A nicely unusual short piece.
“The Endless Sink” by Damien Ober
Here’s an unusual and interesting premise: an archipelago of floating rocks, some higher, some lower in the array. People can rise or sink from one to another, but those who make a habit of it seem to be few. In a manner reminiscent of swarming insects, tradition has boys at the age of maturity leaving their home rocks to rise or sink to some other, where they settle and marry a local girl. This is the pattern that the [nameless] narrator expects her life to follow on her isolated, conservative rock, until the day a sinker arrives – a woman. The narrator is filled with curiosity and asks the stranger to take her to the next rock down, ostensibly to obtain medicine for a younger brother. But in the course of her journey, she learns too much about the realities of this universe.

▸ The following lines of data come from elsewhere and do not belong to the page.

Definition features_compose_post_preview : SourceFile :=
  {| path := "src/features/compose/post-preview.tsx"; use_client := false;
     imports :=
       [import (names ["Image"]) "expo-image";
        import (names ["BarChart2"; "Bookmark"; "Heart"; "MessageCircle"; "Repeat2"; "Share"]) "lucide-react-native";
        import (names ["Linking"; "StyleSheet"; "Text"; "View"]) "react-native";
        import (names ["mediaSource"]) "@/data/media";
        import [Name "firstURL"; TypeName "MediaMeta"] "@/data/posts";
        import (names ["radius"; "space"; "type"]) "@/lib/tokens";
        import (names ["usePalette"]) "@/lib/use-palette"] |}.

Definition features_members_activity_feed : SourceFile :=
  {| path := "src/features/members/activity-feed.tsx"; use_client := false;
     imports :=
       [import (names ["ActivityIndicator"; "StyleSheet"; "Text"; "View"]) "react-native";
        import [Name "useActivity"; TypeName "ActivityEntry"] "@/data/governance";
        import (names ["space"; "type"]) "@/lib/tokens";
        import (names ["usePalette"]) "@/lib/use-palette";
        import (names ["Panel"]) "@/ui/panel"] |}.

Definition features_members_member_channel_access : SourceFile :=
  {| path := "src/features/members/member-channel-access.tsx"; use_client := false;
     imports :=
       [import (names ["Check"]) "lucide-react-native";
        import (names ["useState"]) "react";
        import (names ["ActivityIndicator"; "Pressable"; "StyleSheet"; "Switch"; "Text"; "View"]) "react-native";
        import (names ["useChannels"]) "@/data/channels";
        import [Name "useMemberChannels"; Name "useSetMemberChannels"; TypeName "ChannelAccess"] "@/data/governance";
        import_type (names ["NormalizedError"]) "@/lib/api-error";
        import (names ["radius"; "space"; "type"]) "@/lib/tokens";
        import (names ["usePalette"]) "@/lib/use-palette";
        import (names ["Button"]) "@/ui/button"] |}.

Definition features_schedule_job_status : SourceFile :=
  {| path := "src/features/schedule/job-status.ts"; use_client := false;
     imports :=
       [import_type (names ["JobStatus"]) "@/data/schedule";
        import_type (names ["PillTone"]) "@/ui/status-pill"] |}.

Definition features_schedule_publish_sheet : SourceFile :=
  {| path := "src/features/schedule/publish-sheet.tsx"; use_client := false;
     imports :=
       [import [Default] "@react-native-community/datetimepicker";
        import (names ["useState"]) "react";
        import (names ["Modal"; "Pressable"; "StyleSheet"; "Text"; "View"]) "react-native";
        import (names ["useSchedulePost"]) "@/data/schedule";
        import_type (names ["NormalizedError"]) "@/lib/api-error";
        import (names ["radius"; "space"; "type"]) "@/lib/tokens";
        import (names ["usePalette"]) "@/lib/use-palette";
        import (names ["Button"]) "@/ui/button"] |}.

Definition features_workspace_use_active_workspace : SourceFile :=
  {| path := "src/features/workspace/use-active-workspace.ts"; use_client := false;
     imports :=
       [import [Name "useWorkspaces"; TypeName "Workspace"] "@/data/workspaces";
        import (names ["useWorkspaceStore"]) "@/stores/workspace"] |}.

(** ** src/lib/ *)

Definition lib_api_error : SourceFile :=
  {| path := "src/lib/api-error.ts"; use_client := false;
     imports :=
       [import (names ["logger"]) "@/lib/logger"] |}.

Definition lib_logger : SourceFile :=
  {| path := "src/lib/logger.ts"; use_client := false; imports := [] |}.

Definition lib_schemas : SourceFile :=
  {| path := "src/lib/schemas.ts"; use_client := false;
     imports :=
       [import (names ["z"]) "zod"] |}.

Definition lib_secure_session : SourceFile :=
  {| path := "src/lib/secure-session.ts"; use_client := false;
     imports :=
       [import [Namespace] "expo-secure-store"] |}.

Definition lib_tokens : SourceFile :=
  {| path := "src/lib/tokens.ts"; use_client := false; imports := [] |}.

Definition lib_use_palette : SourceFile :=
  {| path := "src/lib/use-palette.ts"; use_client := false;
     imports :=
       [import (names ["useColorScheme"]) "react-native";
        import [Name "palettes"; TypeName "Palette"] "@/lib/tokens";
        import (names ["useThemeStore"]) "@/stores/theme"] |}.

(** ** src/stores/ *)

Definition stores_theme : SourceFile :=
  {| path := "src/stores/theme.ts"; use_client := false;
     imports :=
       [import (names ["create"]) "zustand"] |}.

I like this premise, with its hints of sciencefictionality; there are references to a Before, suggestive of an apocalypse, but we learn nothing definitive about the universe’s history. What we do learn is the truth that things are different on every rock, and in the voids between there is a great deal of theft and violence, scavengers killing vulnerable risers and sinkers for their possessions. We wonder, then, what fate might have befallen the narrator’s older brother, whom we saw setting out on his rising journey. We also learn that the narrator’s father knew much of this truth but kept quiet about it for fear of trespassing against local mores, especially the prejudices of his deeply conservative and ignorant wife.
My mother had treated my brother’s recovery as some sort of dark trick. As she watched him climb out of bed, her face revealed this possibility to me: maybe she would have preferred him to die than be saved through something she didn’t understand.
Coming of age and opening her eyes to reality are the heart of this story.